WKN: 846900 / ISIN: DE0008469008

DAX muss ohne Wall Street auskommen


24.11.22 12:05
Feingold-Research

Heute könnte es an der Frankfurter Börse noch etwas ruhiger werden als es die Kursbewegungen der vergangenen Tage schon vermuten lassen. Die Amerikaner feiern Thanksgiving und die Wall Street bleibt zu. Morgen sollte Dynamik dann auch maximal in den Geschäften und im Online-Handel aufkommen, an der Börse geht’s wohl erst am Montag richtig weiter. Dann aber könnten die ersten Zahlen zum Start des Weihnachtsgeschäfts auf dem Tisch liegen und vielleicht auch die Frage beantwortet werden, ob die Befürchtungen der Händler in Sachen Zurückhaltung der Konsumenten eingetreten sind oder nicht.
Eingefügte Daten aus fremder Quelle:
(** X15. On an object with neither 'errors' nor 'data', [manga] raises
    [KeyError('data')]; when 'data' is [null] it raises [TypeError]. *)
Theorem manga_without_data (term : string) (page perPage : Z)
  (r : response) (d : dict) :
  http_post apiurl header (json_params (PStr term) page perPage) = Ok r ->
  loads (text r) = Some (PDict d) ->
  dict_get d (PStr "errors") = None ->
  (dict_get d (PStr "data") = None ->
     manga http_post loads term page perPage
     = Raise (KeyError (PStr "data"))) /\
  (dict_get d (PStr "data") = Some PNone ->
     manga http_post loads term page perPage = Raise TypeError).
Proof.
  intros Hr Hl He. unfold manga. rewrite Hr. cbn [bind]. rewrite Hl.
  unfold contains, dict_has. rewrite He. cbn [bind].
  split; intros Hd.
  - replace (getitem (PDict d) "data") with
      (@Raise pyval (KeyError (PStr "data")))
      by (unfold getitem; rewrite Hd; reflexivity).
    reflexivity.
  - replace (getitem (PDict d) "data") with (Ok PNone)
      by (unfold getitem; rewrite Hd; reflexivity).
    reflexivity.
Qed.

End Search.

End AnilistTriage.

(** ** The properties above on the canned servers *)

Module Runs.
Import Py Http Json Demo Samples Shape.
Import Mal Anilist MalPayload MalResults AnilistTriage.

Lemma run_not_200_witness :
  run (server 503 gateway_page) Json.loads (steady 1) "key"
    (Seasonal 2024 None "anime_score" 10 0 None PNone)
  = Ok PNone.
Proof.
  apply (run_not_200 (server 503 gateway_page) Json.loads (steady 1) "key"
           (Seasonal 2024 None "anime_score" 10 0 None PNone)
           {| status_code := 503; text := gateway_page |});
    [reflexivity | simpl; lia].
Defined.

Lemma run_undecodable_witness :
  run (server 200 gateway_page) Json.loads (steady 1) "key"
    (Search "bleach" 10 0 None PNone)
  = Raise JSONDecodeError.
Proof.
  apply (run_undecodable (server 200 gateway_page) Json.loads (steady 1)
           "key" (Search "bleach" 10 0 None PNone)
           {| status_code := 200; text := gateway_page |});
    [reflexivity | reflexivity | vm_compute; reflexivity].
Defined.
Wir stellen den Marktkommentar von Jürgen Molnar, Kapitalmarktstratege bei Robomarkets, vor.  


 


Der Deutsche Aktienindex dreht indes eine Warteschleife nach der anderen und tut sich schwer, die Marke von 14.500 Punkten zu knacken. Darüber könnte sich der Aufwärtstrend wieder ein wenig beschleunigen, zu viele Fehlversuche sollte sich der Index allerdings auch nicht leisten, um eine größere Korrektur zu verhindern.


 


Positiv sollte der Markt die Nachricht aufnehmen, dass ein Ende der Fahnenstange in Sachen Zinserhöhungen in Sicht ist, zumindest wenn es nach der US-Notenbank Fed geht. Aus den gestern veröffentlichten Protokollen der Sitzung Anfang November geht hervor, dass sich der Rat schon mal einig ist, das Tempo der Zinsschritte zu verringern. Damit spricht vieles für eine nächste Erhöhung im Dezember um nur 50 Basispunkte mit der Aussicht auf ein baldiges Ende des Zinserhöhungserhöhungszyklus. Denn es darf nicht vergessen werden, dass die Notenbanker das letzte Mal vor den überraschenden Rückgängen in den Inflationsraten zusammengekommen sind.


 


Ab dem 5. Dezember darf kein Rohöl aus Russland mehr per Seeweg in die Europäische Union transportiert werden. Der Ölpreis hat zwar in der jüngsten Vergangenheit nachgegeben, dies kann sich mit Inkrafttreten des Embargos aber schnell wieder ändern. Die Energiekriese könnte damit genau in der kalten Jahreszeit in die nächste Runde gehen.